In the sections that follow, we intend to explicitly take the information updating heterogeneity assumption and to study its implications. If firms update information at different paces, this will have consequences for the aggregate outcome that we obtain at each time period, implying that a different Phillips curve can be derived for each consecutive period. Thus, heterogeneity leads to an evolving and ever-changing system that contemplates most of the properties of a complex system, as debated above. By assuming agents that update information with different frequencies, we will be able to attain long-term results according to which different agents will interact to produce nonlinear long-term trajectories for the inflation rate and for the output-gap, that are unique for each different policy and for the same policy applied at different time moments.

The remainder of the paper is organized as follows. In section 2, the economic environment is described, with special focus on the behavior of inattentive firms. Section 3 derives, for each assumed time period, the sticky-information Phillips curve. Section 4 characterizes the macroeconomic equilibrium, after we have briefly described the demand side of the economy. In section 5, we disturb the equilibrium by considering different types of monetary policy; we observe that relatively simple monetary policy rules may imply everlasting endogenous fluctuations. Finally, section 6 concludes, emphasizing that our simple modelling structure is well equipped to discuss short-run economic fluctuations within an interaction scenario.

2. INATTENTIVE FIRMS

Consider an economy populated by a large number of firms, each one producing a different variety of a given tradable good. The single feature that distinguishes firms from each other, besides the production of different varieties, is their ability to update information on the state of the economy. For some firms, it pays to frequently update information in time; other firms will incur in relatively higher costs of collecting and processing information, and thus they will update the corresponding information sets on an infrequent basis.
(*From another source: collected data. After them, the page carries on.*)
Lemma mask_period n : BITMAP_LAST_WORD_MASK n = BITMAP_LAST_WORD_MASK (n mod 64).
Proof.
  unfold BITMAP_LAST_WORD_MASK. f_equal. rewrite !land_63.
  rewrite <- (Z.sub_0_l n), <- (Z.sub_0_l (n mod 64)). by rewrite Zminus_mod_idemp_r.
Qed.

(** The population counts. [__sw_hweight8] to [__sw_hweight64] return the
    number of set bits of every argument of their width, and
    [__bitmap_weight] the number of set bits below [bits], with the unused
    bits of the last word ignored and no access outside the array. *)
Theorem hweight_correct (w : Z) (map : list Z) (bits : Z) :
  words_ok map → 0 ≤ bits < 2 ^ 31 → bits ≤ capacity map →
  (0 ≤ w < 2 ^ 8 → __sw_hweight8 w = popcount 8 w) ∧
  (0 ≤ w < 2 ^ 16 → __sw_hweight16 w = popcount 16 w) ∧
  (0 ≤ w < 2 ^ 32 → __sw_hweight32 w = popcount 32 w) ∧
  (0 ≤ w < 2 ^ 64 → __sw_hweight64 w = popcount 64 w) ∧
  __bitmap_weight map bits = Ok (count_bits map 0 (Z.to_nat bits)).
Proof.
  intros Hm Hb Hc. split_and!; [apply hweight8_spec|apply hweight16_spec|apply hweight32_spec|apply hweight64_spec|].
  unfold __bitmap_weight, BITS_PER_LONG. pose proof (Z.div_mod bits 64 ltac:(lia)).
  pose proof (Z.mod_pos_bound bits 64 ltac:(lia)). assert (0 ≤ bits / 64) by (apply Z.div_pos; lia).
  pose proof (weight_loop_spec map Hm (Z.to_nat (bits / 64)) 0 ltac:(lia) ltac:(lia) ltac:(lia)) as HL.
  change (count_bits map 0 (Z.to_nat (64 * 0))) with 0 in HL. rewrite HL, Z.add_0_l, Z2Nat.id by lia.
  cbn [mbind outcome_bind]. destruct (Z.eqb_spec (bits mod 64) 0) as [E|E]; cbn [negb].
  { do 2 f_equal. lia. }
  destruct (rd_ok map (bits / 64)) as (x & -> & Hx); [lia|lia|]. cbn [mbind outcome_bind].
  pose proof (words_lookup _ _ _ Hm Hx) as Hxr.
  rewrite hweight64_spec by (by apply land_range). rewrite mask_period.
  replace (bits mod 64) with (Z.of_nat (Z.to_nat (bits mod 64))) by lia. rewrite popcount_mask by lia.
  rewrite <- (count_bits_word map (bits / 64) x) by (done || lia).
  pose proof (count_bits_range map 0 (Z.to_nat bits)).
  assert (count_bits map 0 (Z.to_nat (64 * (bits / 64))) + count_bits map (64 * (bits / 64)) (Z.to_nat (bits mod 64)) =
          count_bits map 0 (Z.to_nat bits)) as ->; [|by rewrite s32_id by lia].
  replace (Z.to_nat bits) with (Z.to_nat (64 * (bits / 64)) + Z.to_nat (bits mod 64))%nat by lia.
  rewrite count_bits_app. f_equal. f_equal. lia.
Qed.

Lemma hweight_correct_witness :
  __sw_hweight32 0xdeadbeef = popcount 32 0xdeadbeef ∧ __bitmap_weight [0xff; 0xf0f] 70 = Ok 12.
Proof.
  destruct (hweight_correct 0xdeadbeef [0xff; 0xf0f] 70) as (_ & _ & H32 & _ & Hw).
  { repeat constructor; lia. } { lia. } { vm_compute. congruence. }
  split; [apply H32; lia|]. rewrite Hw. vm_compute. reflexivity.
Defined.

(** ** Areas of clear bits *)

(** Position [x] starts an area of [nr] clear bits below [size] whose offset by
    [off] is a multiple of [2 ^ k]. *)
Definition zero_area (map : list Z) (size nr k off x : Z) : Prop :=
  (x + off) mod 2 ^ k = 0 ∧ x + nr ≤ size ∧ ∀ j, x ≤ j < x + nr → bit map j = false.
We assume that firms can be separated into several groups, in which they share two features: a specific information updating periodicity and a completely synchronized behavior, i.e., all firms within the group update their information at exactly the same periods. This occurs, according to the discussion in the introduction, because firms within a group supposedly share a similar organization structure, act in a strategic complementarily way and face a same set of environmental variables, what leads them to select the same periods when updating their information sets.
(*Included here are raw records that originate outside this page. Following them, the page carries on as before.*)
Definition setgroups (fuel : nat) (m : mem) (setgid_capable prepared : bool) (alloc : Z) (user_ns : user_namespace)
    (current : cred) (gidsetsize : Z) (grouplist : Z → option Z) : outcome (mem * cred * Z) :=
  if negb (may_setgroups setgid_capable user_ns) then Ok (m, current, - EPERM)
  else if NGROUPS_MAX <? u32 gidsetsize then Ok (m, current, - Kstrtox.EINVAL)
  else match groups_alloc alloc gidsetsize with
  | None => Ok (m, current, - ENOMEM)
  | Some group_info =>
      '(m, retval) ← groups_from_user fuel m user_ns grouplist group_info;
      if negb (retval =? 0) then Ok (m, current, retval)
      else
        m ← groups_sort fuel m group_info;
        let '(current, retval) := set_current_groups current prepared group_info in
        Ok (m, current, retval)
  end.

Definition in_group_p (fuel : nat) (m : mem) (cred : cred) (grp : Z) : outcome Z :=
  if negb (grp =? fsgid cred) then groups_search fuel m (group_info_of cred) grp else Ok 1.

Definition in_egroup_p (fuel : nat) (m : mem) (cred : cred) (grp : Z) : outcome Z :=
  if negb (grp =? egid cred) then groups_search fuel m (group_info_of cred) grp else Ok 1.

End Groups.
Import Groups.

(** ** Arrays of ids *)

Definition gids (m : mem) (gi : group_info) : list Z := map (gid_at m gi) (seqZ 0 (ngroups gi)).

Lemma gid_of_elem base m i : gid_of (elem base 4 m i) = read32 m (base + i * 4).
Proof.
  unfold gid_of, elem, load_elem. apply read32_ext. intros k Hk. rewrite Z.add_0_l.
  rewrite fmap_seqZ_lookup, decide_True by lia. cbn. f_equal. lia.
Qed.

Lemma gid_cmp_le x y : cmp_le (P := unit) (CMP_WRAPPER gid_cmp) x y ↔ gid_of x ≤ gid_of y.
Proof.
  unfold cmp_le, cval, gid_cmp.
  destruct (Z.ltb_spec (gid_of x) (gid_of y)), (Z.ltb_spec (gid_of y) (gid_of x)); lia.
Qed.

#[export] Instance gid_cmp_comparison : Comparison (P := unit) (CMP_WRAPPER gid_cmp).
Proof.
  split; [|intros x y z; rewrite !gid_cmp_le; lia]. intros x y. unfold cval, gid_cmp.
  destruct (Z.ltb_spec (gid_of x) (gid_of y)), (Z.ltb_spec (gid_of y) (gid_of x)); lia.
Qed.

Lemma gids_elements m gi : gids m gi = map gid_of (elements (gid gi) (ngroups gi) 4 m).
Proof. unfold elements, gids. rewrite map_map. apply map_ext. intros i. by rewrite gid_of_elem. Qed.

Lemma elem_of_gids m gi g : g ∈ gids m gi ↔ ∃ i, 0 ≤ i < ngroups gi ∧ gid_at m gi i = g.
Proof.
  unfold gids. change (map ?f) with (fmap (M := list) f). rewrite list_elem_of_fmap. split.
  - intros (i & -> & Hi%elem_of_seqZ). exists i. split; [lia|done].
  - intros (i & Hi & <-). exists i. split; [done|]. apply elem_of_seqZ. lia.
Qed.

Definition gids_sorted (m : mem) (gi : group_info) : Prop :=
  ∀ i j, 0 ≤ i ≤ j → j < ngroups gi → gid_at m gi i ≤ gid_at m gi j.

Lemma groups_sort_spec fuel m gi :
  0 ≤ gid gi → 0 ≤ ngroups gi ≤ NGROUPS_MAX → byte_mem m → 3 * ngroups gi + 6 ≤ Z.of_nat fuel →
  ∃ m', groups_sort fuel m gi = Ok m' ∧ byte_mem m' ∧ same_outside m m' (gid gi) (ngroups gi * 4) ∧
    Permutation (gids m gi) (gids m' gi) ∧ gids_sorted m' gi.
Proof.
  intros Hp Hn Hm Hf. unfold NGROUPS_MAX in Hn.
  assert (array_ok (gid gi) (ngroups gi) 4) as Harr by (split; lia).
  destruct (sort_r_spec (P := unit) (CMP_WRAPPER gid_cmp) (gid gi) (ngroups gi) 4 None fuel m)
    as (m' & E & Hm' & Hperm & Hord & Hout); [done|by apply builtin_exchanges|done|lia|].
  exists m'. split_and!; [done|done|done| |].
  - rewrite !gids_elements. by apply Permutation_map.
  - intros i j Hi Hj. specialize (Hord i j Hi Hj). rewrite gid_cmp_le, !gid_of_elem in Hord. done.
Qed.

Lemma groups_search_loop_spec m gi grp : gids_sorted m gi → ngroups gi ≤ NGROUPS_MAX → ∀ fuel left right,
  0 ≤ left ≤ right → right ≤ ngroups gi → right - left < Z.of_nat fuel →
  ∃ r, search_loop fuel m gi grp left right = Ok r ∧
    (r ≠ 0 ↔ ∃ i, left ≤ i < right ∧ gid_at m gi i = grp).
Proof.
  intros Hs Hmax. unfold NGROUPS_MAX in Hmax.
  induction fuel as [|fuel IH]; intros left right Hl Hr Hf; [lia|]. cbn [search_loop].
  destruct (Z.ltb_spec left right).
  2:{ exists 0. split; [done|]. split; [done|]. intros (i & ? & _). lia. }
  rewrite (u32_id (left + right)) by lia. set (mid := (left + right) / 2).
  assert (left ≤ mid < right) as Hmid by (unfold mid; split; [apply Z.div_le_lower_bound|apply Z.div_lt_upper_bound]; lia).
  rewrite u32_id by lia. destruct (Z.ltb_spec (gid_at m gi mid) grp) as [Hlt|Hge].
  - destruct (IH (mid + 1) right) as (r & -> & Hr'); [lia..|]. exists r. split; [done|]. rewrite Hr'.
    split; intros (i & Hi & Hg); exists i; (split; [|done]); [lia|].
    destruct (decide (i ≤ mid)); [|lia]. specialize (Hs i mid). lia.
  - destruct (Z.ltb_spec grp (gid_at m gi mid)) as [Hgt|Hle].
    + destruct (IH left mid) as (r & -> & Hr'); [lia..|]. exists r. split; [done|]. rewrite Hr'.
      split; intros (i & Hi & Hg); exists i; (split; [|done]); [lia|].
      destruct (decide (mid ≤ i)); [|lia]. specialize (Hs mid i). lia.
    + exists 1. split; [done|]. split; [|done]. intros _. exists mid. split; [done|lia].
Qed.

(** ** Translating the ids *)

Section Translate.
Context (fuel : nat) (user_ns : user_namespace) (es : list uid_gid_extent) (gi : group_info).
Hypothesis es_ok : extents_ok es.
Hypothesis es_fuel : Z.of_nat (length es) < Z.of_nat fuel.
Hypothesis block : map_outside (gid_map user_ns) (gid gi) (ngroups gi * 4).

Lemma make_kgid_spec m g :
  map_rep m (gid_map user_ns) es → 0 ≤ g < 2 ^ 32 →
  ∃ k, make_kgid fuel m user_ns g = Ok k ∧
    ((mapped es g k ∧ k ≠ INVALID_ID) ∨ (k = INVALID_ID ∧ ∀ x, ¬ mapped es g x)).
Proof.
  intros Hrep Hg. destruct (range_down_find m (gid_map user_ns) es fuel g 1 Hrep es_ok es_fuel) as (r & E & Hr); [lia..|].
  exists r. split; [done|]. rewrite mapped_range_one in Hr. destruct Hr as [Hr|[-> Hr]]; [by left|right].
  split; [done|]. intros x Hx. apply (Hr x). by apply mapped_range_one.
Qed.

Lemma mapped_words g k : mapped es g k → 0 ≤ g < 2 ^ 32 - 1 ∧ 0 ≤ k < 2 ^ 32.
Proof. intros (e & He & Hr & ->). destruct (proj1 es_ok e He) as (? & ? & ? & ? & ?). lia. Qed.

Lemma from_kgid_spec m ov g k :
  map_rep m (gid_map user_ns) es → mapped es g k → from_kgid_munged fuel m ov user_ns k = Ok g.
Proof.
  intros Hrep Hg. destruct (mapped_words g k Hg) as [? ?].
  destruct (up_find m (gid_map user_ns) es fuel k Hrep es_ok es_fuel) as (r & E & Hr); [lia|].
  unfold from_kgid_munged, from_kgid. rewrite E. cbn [mbind outcome_bind].
  destruct Hr as [[Hr Hi]|[_ Hno]]; [|by destruct (Hno g)].
  rewrite (proj2 (Z.eqb_neq _ _) Hi). f_equal. by apply (mapped_inj_up es r g k).
Qed.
We will take the following exercise: firms can be separated into n groups of identical dimension. Firms in the first group are fully attentive, i.e., they update information at all periods; firms in group 2 update information every two periods; firms in group 3 update information every three periods, and so forth. Logical arguments to be presented in the paper are developed for four groups of firms with the above characteristics. If we start at a time period where all agents update information, the pattern we obtain is the one displayed in Table 1.
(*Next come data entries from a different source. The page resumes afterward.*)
Lemma u16_testbit x n : 0 ≤ n < 16 → Z.testbit (u16 x) n = Z.testbit x n.
Proof. intros Hn. unfold u16. apply Z.mod_pow2_bits_low. lia. Qed.

Lemma u16_range x : 0 ≤ u16 x < 2 ^ 16.
Proof. apply Z.mod_pos_bound. lia. Qed.

(** Equality of 16-bit expressions over permissions below 8 and modes: bit by
    bit, with the bits of constants computed. *)
Ltac bit_step :=
  repeat match goal with
  | |- context [Z.testbit (u16 ?a) ?n] => rewrite (u16_testbit a n) by lia
  | |- context [Z.testbit (Z.land _ _) _] => rewrite Z.land_spec
  | |- context [Z.testbit (Z.lor _ _) _] => rewrite Z.lor_spec
  | |- context [Z.testbit (Z.shiftl ?a ?k) ?n] => rewrite (Z.shiftl_spec a k n) by lia
  | |- context [Z.testbit (Z.shiftr ?a ?k) ?n] => rewrite (Z.shiftr_spec a k n) by lia
  | |- context [Z.testbit (Z.lnot ?a) ?n] => rewrite (Z.lnot_spec a n) by lia
  end.

Ltac bit_eval :=
  repeat match goal with
  | |- context [Z.testbit ?a ?k] =>
      let v := eval vm_compute in (Z.testbit a k) in
      match v with true => change (Z.testbit a k) with true | false => change (Z.testbit a k) with false end
  | Hp : 0 ≤ ?p < 8 |- context [Z.testbit ?p ?k] => rewrite (small_testbit p k Hp) by lia
  | |- context [Z.testbit ?a (?k + ?j)] => let v := eval vm_compute in (k + j) in change (k + j) with v
  | |- context [Z.testbit ?a (?k - ?j)] => let v := eval vm_compute in (k - j) in change (k - j) with v
  end.

(** The range of an expression. *)
Ltac perm_range :=
  lazymatch goal with
  | |- 0 ≤ u16 _ < _ => apply u16_range
  | |- 0 ≤ Z.land _ _ < _ => apply land_range; [lia|perm_range]
  | |- 0 ≤ Z.lor _ _ < _ => apply lor_range; [lia|perm_range|perm_range]
  | |- 0 ≤ Z.shiftl _ _ < _ => rewrite Z.shiftl_mul_pow2 by lia; lia
  | |- _ => lia
  end.

(** The equality of each bit below the width. *)
Ltac bits_each :=
  let n := fresh "n" in let Hn := fresh "Hn" in
  intros n Hn;
  repeat match goal with
  | H : ?k ≤ n < ?w |- _ =>
      destruct (decide (n = k));
      [subst n; clear H
      |let j := eval vm_compute in (k + 1) in
       first [exfalso; lia | assert (j ≤ n < w) by lia; clear H]]
  end;
  bit_step; bit_eval;
  repeat match goal with |- context [Z.testbit ?a ?k] => destruct (Z.testbit a k) end; reflexivity.

Ltac bits := apply (bits_eq 16); [lia|perm_range|perm_range|bits_each].

(** Comparisons of constants. *)
Ltac tag_eval :=
  repeat match goal with
  | |- context [?a =? ?b] =>
      let v := eval vm_compute in (a =? b) in
      match v with true => change (a =? b) with true | false => change (a =? b) with false end
  end; cbn [orb andb].

(** ** The mode of a list *)

(** The permissions of a class in a mode, and a mode from those of the three
    classes. *)
Definition S_bits (mode shift : Z) : Z := Z.land (Z.shiftr mode shift) 7.
Definition mode_bits (u g o : Z) : Z := Z.lor (Z.shiftl u 6) (Z.lor (Z.shiftl g 3) o).

(** The group class of a list is its mask, or its group entry. *)
Definition class_perm (p : parts) : Z := e_perm (default (p_group p) (p_mask p)).
Definition mode_of (p : parts) : Z := mode_bits (e_perm (p_owner p)) (class_perm p) (e_perm (p_other p)).
Definition has_mask (p : parts) : Z := match p_mask p with Some _ => 1 | None => 0 end.

Lemma class_range uid gid p : parts_ok uid gid p → 0 ≤ class_perm p < 8.
Proof. intros [_ _ [_ Hg] _ Hk _]. unfold class_perm. destruct (p_mask p); [apply Hk|done]. Qed.

Lemma S_bits_range mode shift : 0 ≤ S_bits mode shift < 8.
Proof. unfold S_bits. rewrite Z.land_comm. apply (land_range 3); lia. Qed.

Section Equiv.
Context (uid gid : Z → Prop).

Lemma equiv_named l tag P rest mode n :
  tag = ACL_USER ∨ tag = ACL_GROUP → Forall (λ e, entry_ok tag e ∧ P (e_id e)) l →
  equiv_loop (l ++ rest) mode n = equiv_loop rest mode (match l with [] => n | _ => 1 end).
Proof.
  intros Ht Hl. revert n. induction Hl as [|e l [[He _] _] _ IH]; intros n; [done|]. cbn [app equiv_loop].
  rewrite He. rewrite IH. destruct Ht as [->| ->]; by destruct l.
Qed.

Lemma equiv_loop_spec p : parts_ok uid gid p → equiv_loop (assemble p) 0 0 = Some (mode_of p, has_mask p).
Proof.
  intros Hp. pose proof (class_range uid gid p Hp) as Hc. destruct Hp as [[Ho Hop] Hus [Hg Hgp] Hgs Hk [Hot Hotp]].
  unfold assemble. cbn [equiv_loop]. rewrite Ho. tag_eval.
  rewrite (equiv_named (p_users p) ACL_USER uid) by (done || by left). cbn [equiv_loop]. rewrite Hg. tag_eval.
  rewrite (equiv_named (p_groups p) ACL_GROUP gid) by (done || by right).
  unfold mode_of, mode_bits, has_mask, class_perm in *. destruct (p_mask p) as [k|].
  - change (option_list (Some k) ++ [p_other p]) with [k; p_other p]. destruct Hk as [Hk Hkp]. cbn [equiv_loop default] in *.
    rewrite Hk, Hot. tag_eval. do 2 f_equal.
    unfold S_IRWXO, S_IRWXG, id in *. bits.
  - destruct Hk as [-> ->]. change (option_list None ++ [p_other p]) with [p_other p]. cbn [equiv_loop default] in *.
    rewrite Hot. tag_eval. do 2 f_equal. unfold S_IRWXO, id in *. bits.
Qed.

Lemma mode_of_range p : parts_ok uid gid p → 0 ≤ mode_of p < 2 ^ 9.
Proof.
  intros Hp. pose proof (class_range uid gid p Hp). destruct Hp as [[_ Ho] _ _ _ _ [_ Hot]].
  unfold mode_of, mode_bits. perm_range.
Qed.

Lemma equiv_mode_spec p mode : parts_ok uid gid p → 0 ≤ mode < 2 ^ 16 →
  posix_acl_equiv_mode (Some (assemble p)) mode =
  (has_mask p, Z.lor (Z.land mode (Z.lnot S_IRWXUGO)) (mode_of p)).
Proof.
  intros Hp Hm. unfold posix_acl_equiv_mode. rewrite equiv_loop_spec by done. f_equal. unfold u16. apply Z.mod_small.
  pose proof (mode_of_range p Hp). perm_range.
Qed.

End Equiv.

(** ** Lists from modes *)

Definition mode_parts (mode : Z) (ids : nat → Z) : parts :=
  MkParts (MkEntry ACL_USER_OBJ (S_bits mode 6) (ids 0%nat)) [] (MkEntry ACL_GROUP_OBJ (S_bits mode 3) (ids 1%nat)) []
    None (MkEntry ACL_OTHER (S_bits mode 0) (ids 2%nat)).

Lemma mode_parts_ok uid gid mode ids : parts_ok uid gid (mode_parts mode ids).
Proof.
  pose proof (S_bits_range mode 6). pose proof (S_bits_range mode 3). pose proof (S_bits_range mode 0).
  split; cbn; done.
Qed.

Lemma land_S_bits mode shift mask :
  mask = Z.shiftl 7 shift → 0 ≤ shift → Z.shiftr (Z.land mode mask) shift = S_bits mode shift.
Proof.
  intros -> Hs. unfold S_bits. rewrite Z.shiftr_land, Z.shiftr_shiftl_l, Z.sub_diag by lia. done.
Qed.

Lemma from_mode_spec mode ids : posix_acl_from_mode mode (Some ids) = inr (assemble (mode_parts mode ids)).
Proof.
  unfold posix_acl_from_mode, assemble, mode_parts. cbn.
  rewrite (land_S_bits mode 6), (land_S_bits mode 3) by done.
  assert (Z.land mode S_IRWXO = S_bits mode 0) as -> by (unfold S_bits; by rewrite Z.shiftr_0_r). done.
Qed.

Lemma mode_bits_of mode : 0 ≤ mode < 2 ^ 16 →
  mode_bits (S_bits mode 6) (S_bits mode 3) (S_bits mode 0) = Z.land mode S_IRWXUGO.
Proof.
  intros Hm. pose proof (S_bits_range mode 6). pose proof (S_bits_range mode 3). pose proof (S_bits_range mode 0).
  apply (bits_eq 16); [lia|unfold mode_bits; perm_range|perm_range|]. unfold mode_bits, S_bits, S_IRWXUGO. clear.
  bits_each.
Qed.

(** ** Creation and chmod *)

Definition set_class (p : parts) (perm : Z) : parts :=
  match p_mask p with
  | Some k => MkParts (p_owner p) (p_users p) (p_group p) (p_groups p) (Some (with_perm k perm)) (p_other p)
  | None => MkParts (p_owner p) (p_users p) (with_perm (p_group p) perm) (p_groups p) None (p_other p)
  end.

(** The list with the permissions of the three classes replaced. *)
Definition set_classes (p : parts) (u g o : Z) : parts :=
  set_class (MkParts (with_perm (p_owner p) u) (p_users p) (p_group p) (p_groups p) (p_mask p) (with_perm (p_other p) o)) g.

Lemma set_classes_ok uid gid p u g o :
  parts_ok uid gid p → 0 ≤ u < 8 → 0 ≤ g < 8 → 0 ≤ o < 8 → parts_ok uid gid (set_classes p u g o).
Proof.
  intros [[H1 _] H2 [H3 H3'] H4 H5 [H6 _]] Hu Hg Ho. unfold set_classes, set_class. cbn.
  destruct (p_mask p) as [k|]; split; cbn; try done. split; [apply H5|done].
Qed.

Lemma mode_of_set_classes p u g o : mode_of (set_classes p u g o) = mode_bits u g o.
Proof. unfold set_classes, set_class, mode_of, class_perm. cbn. by destruct (p_mask p). Qed.

Lemma has_mask_set_classes p u g o : has_mask (set_classes p u g o) = has_mask p.
Proof. unfold set_classes, set_class, has_mask. cbn. by destruct (p_mask p). Qed.

(** The index of the entry that holds the group class. *)
Definition class_index (p : parts) : nat :=
  match p_mask p with
  | Some _ => S (length (p_users p) + S (length (p_groups p)))
  | None => S (length (p_users p))
  end.

Lemma alter_class p perm : alter (λ e, with_perm e perm) (class_index p) (assemble p) = assemble (set_class p perm).
Proof.
  assert (∀ f (x : posix_acl_entry) n l, alter f (S n) (x :: l) = x :: alter f n l) as Hc by done.
  unfold class_index, set_class, assemble. destruct (p_mask p) as [k|]; cbn [p_owner p_users p_group p_groups p_mask p_other].
  - rewrite Hc, alter_app_r, Hc, alter_app_r_alt, Nat.sub_diag by lia. done.
  - rewrite Hc, alter_app_r_alt, Nat.sub_diag by lia. done.
Qed.

Lemma lookup_class p : assemble p !! class_index p = Some (default (p_group p) (p_mask p)).
Proof.
  assert (∀ (x : posix_acl_entry) n l, (x :: l) !! S n = l !! n) as Hc by done.
  unfold class_index, assemble. destruct (p_mask p) as [k|].
  - rewrite Hc, lookup_app_r, Nat.add_comm, Nat.add_sub, Hc, lookup_app_r, Nat.sub_diag by lia. done.
  - rewrite Hc, lookup_app_r, Nat.sub_diag by lia. done.
Qed.

(** Removing from a mode what the three classes do not have. *)
Lemma masq_classes mode u g o :
  0 ≤ u < 8 → 0 ≤ g < 8 → 0 ≤ o < 8 → 0 ≤ mode < 2 ^ 16 →
  u16 (Z.lor (Z.land mode (Z.lnot S_IRWXUGO))
    (u16 (Z.land (u16 (Z.land (u16 (Z.land mode (Z.lor (Z.shiftl u 6) (Z.lnot S_IRWXU)))) (Z.lor o (Z.lnot S_IRWXO))))
       (Z.lor (Z.shiftl g 3) (Z.lnot S_IRWXG))))) =
  Z.lor (Z.land mode (Z.lnot S_IRWXUGO))
    (mode_bits (Z.land u (S_bits mode 6)) (Z.land g (S_bits mode 3)) (Z.land o (S_bits mode 0))).
Proof.
  intros Hu Hg Ho Hm. unfold mode_bits, S_IRWXO, S_IRWXU, S_IRWXUGO, S_IRWXG.
  apply (bits_eq 16); [lia|perm_range| |].
  - pose proof (S_bits_range mode 6). assert (0 ≤ Z.land u (S_bits mode 6) < 8) by (apply (land_range 3); lia).
    assert (0 ≤ Z.land g (S_bits mode 3) < 8) by (apply (land_range 3); lia). perm_range.
  - unfold S_bits. bits_each.
Qed.

Lemma class_bits mode c u o : 0 ≤ c < 8 → 0 ≤ u < 8 → 0 ≤ o < 8 → 0 ≤ mode < 2 ^ 16 →
  u16 (Z.land c (Z.lor (Z.shiftr (u16 (Z.land (u16 (Z.land mode (Z.lor (Z.shiftl u 6) (Z.lnot S_IRWXU))))
    (Z.lor o (Z.lnot S_IRWXO)))) 3) (Z.lnot S_IRWXO))) = Z.land c (S_bits mode 3).
Proof.
  intros Hc Hu Ho Hm. unfold S_bits, S_IRWXO, S_IRWXU. unfold u16 at 1. rewrite Z.mod_small.
  - apply (bits_eq 3); [lia|apply (land_range 3); lia|apply (land_range 3); lia|bits_each].
  - match goal with |- 0 ≤ Z.land ?a ?b < _ => destruct (land_range 3 a b) end; lia.
Qed.

Section Create.
Context (uid gid : Z → Prop) (p : parts) (mode : Z).
Hypothesis p_ok : parts_ok uid gid p.
Hypothesis mode_range : 0 ≤ mode < 2 ^ 16.

Lemma create_named l tag P rest i md go mo n :
  tag = ACL_USER ∨ tag = ACL_GROUP → Forall (λ e, entry_ok tag e ∧ P (e_id e)) l →
  create_loop (l ++ rest) i md go mo n =
  let '(rest', r) := create_loop rest (i + length l) md go mo (match l with [] => n | _ => 1 end) in (l ++ rest', r).
Proof.
  intros Ht Hl. revert i n. induction Hl as [|e l [[He _] _] _ IH]; intros i n.
  { cbn [app length]. rewrite Nat.add_0_r. by destruct (create_loop _ _ _ _ _ _). }
  cbn [app create_loop length]. rewrite He, IH. replace (i + S (length l))%nat with (S i + length l)%nat by lia.
  destruct Ht as [->| ->]; tag_eval; destruct l; by destruct (create_loop _ _ _ _ _ _).
Qed.

Definition new_owner : Z := Z.land (e_perm (p_owner p)) (S_bits mode 6).
Definition new_other : Z := Z.land (e_perm (p_other p)) (S_bits mode 0).
Definition new_class : Z := Z.land (class_perm p) (S_bits mode 3).

(** The mode after the owner, and after the others. *)
Definition mode1 : Z := u16 (Z.land mode (Z.lor (Z.shiftl new_owner 6) (Z.lnot S_IRWXU))).
Definition mode2 : Z := u16 (Z.land mode1 (Z.lor new_other (Z.lnot S_IRWXO))).

Lemma masq_owner : u16 (Z.land (e_perm (p_owner p)) (Z.lor (Z.shiftr mode 6) (Z.lnot S_IRWXO))) = new_owner.
Proof. destruct (ok_owner _ _ _ p_ok) as [_ H]. unfold new_owner, S_bits, S_IRWXO. bits. Qed.

Lemma masq_other : u16 (Z.land (e_perm (p_other p)) (Z.lor mode1 (Z.lnot S_IRWXO))) = new_other.
Proof.
  destruct (ok_other _ _ _ p_ok) as [_ H]. destruct (ok_owner _ _ _ p_ok) as [_ H'].
  unfold new_other, mode1, S_bits, S_IRWXO, S_IRWXU. bits.
Qed.

Lemma masq_class : u16 (Z.land (class_perm p) (Z.lor (Z.shiftr mode2 3) (Z.lnot S_IRWXO))) = new_class.
Proof.
  pose proof (class_range uid gid p p_ok). destruct (ok_other _ _ _ p_ok) as [_ H1]. destruct (ok_owner _ _ _ p_ok) as [_ H2].
  apply class_bits; [done|apply (land_range 3); lia|apply (land_range 3); lia|done].
Qed.

Lemma masq_mode :
  u16 (Z.lor (Z.land mode (Z.lnot S_IRWXUGO)) (u16 (Z.land mode2 (Z.lor (Z.shiftl new_class 3) (Z.lnot S_IRWXG))))) =
  Z.lor (Z.land mode (Z.lnot S_IRWXUGO)) (mode_bits new_owner new_class new_other).
Proof.
  pose proof (class_range uid gid p p_ok). destruct (ok_other _ _ _ p_ok) as [_ H1]. destruct (ok_owner _ _ _ p_ok) as [_ H2].
  unfold mode2, mode1. rewrite masq_classes by (done || apply (land_range 3); lia).
  unfold new_owner, new_other, new_class. by rewrite <- !Z.land_assoc, !Z.land_diag.
Qed.

(** The index of the mask entry. *)
Definition mask_index : option nat :=
  match p_mask p with Some _ => Some (class_index p) | None => None end.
In Table 1, the Xs indicate the time moments in which firms in a given information updating group search for, collect and process costly information. Four groups are considered (G1,G2,G3,G4) and each one of these groups contains 25% of the firms in the market. Parameter λ indicates the share of firms that update information at each time period. The table shows that an attentiveness cycle is generated by the pattern of behavior that was assumed. If all firms are attentive at t = 0, they will all be attentive again only at t = 12; at this point in time, a new cycle is initiated with the pattern of attentiveness being repeated for the following 12 periods. This process will, then, repeat itself over and over again, as long as firms maintain the information updating periodicities with which they were endowed.

If we generalize the previous exercise maintaining, for simplicity, the assumption that each group contains an equal number of firms, we will understand that the periodicity of the attentiveness cycles depends on the number of groups of firms we consider. Specifically, the amplitude of each cycle (from a full attentiveness outcome to the next) will correspond to the lowest common multiplier between all integers ranging from 1 to n. For n = 4, we have encountered a period-12 cycle; this is the lowest common multiplier between 1, 2, 3 and 4.

Table 2 shows what happens when we consider other dimensions. For instance, the last value we consider in the table is n = 25. With n = 25, there are 4% of firms that are attentive to new information at every time period, 4% of firms that are attentive every two periods and so on. The last group of firms, displaying the lowest degree of attentiveness, corresponds to the 4% of productive units that only update information at each 25 periods.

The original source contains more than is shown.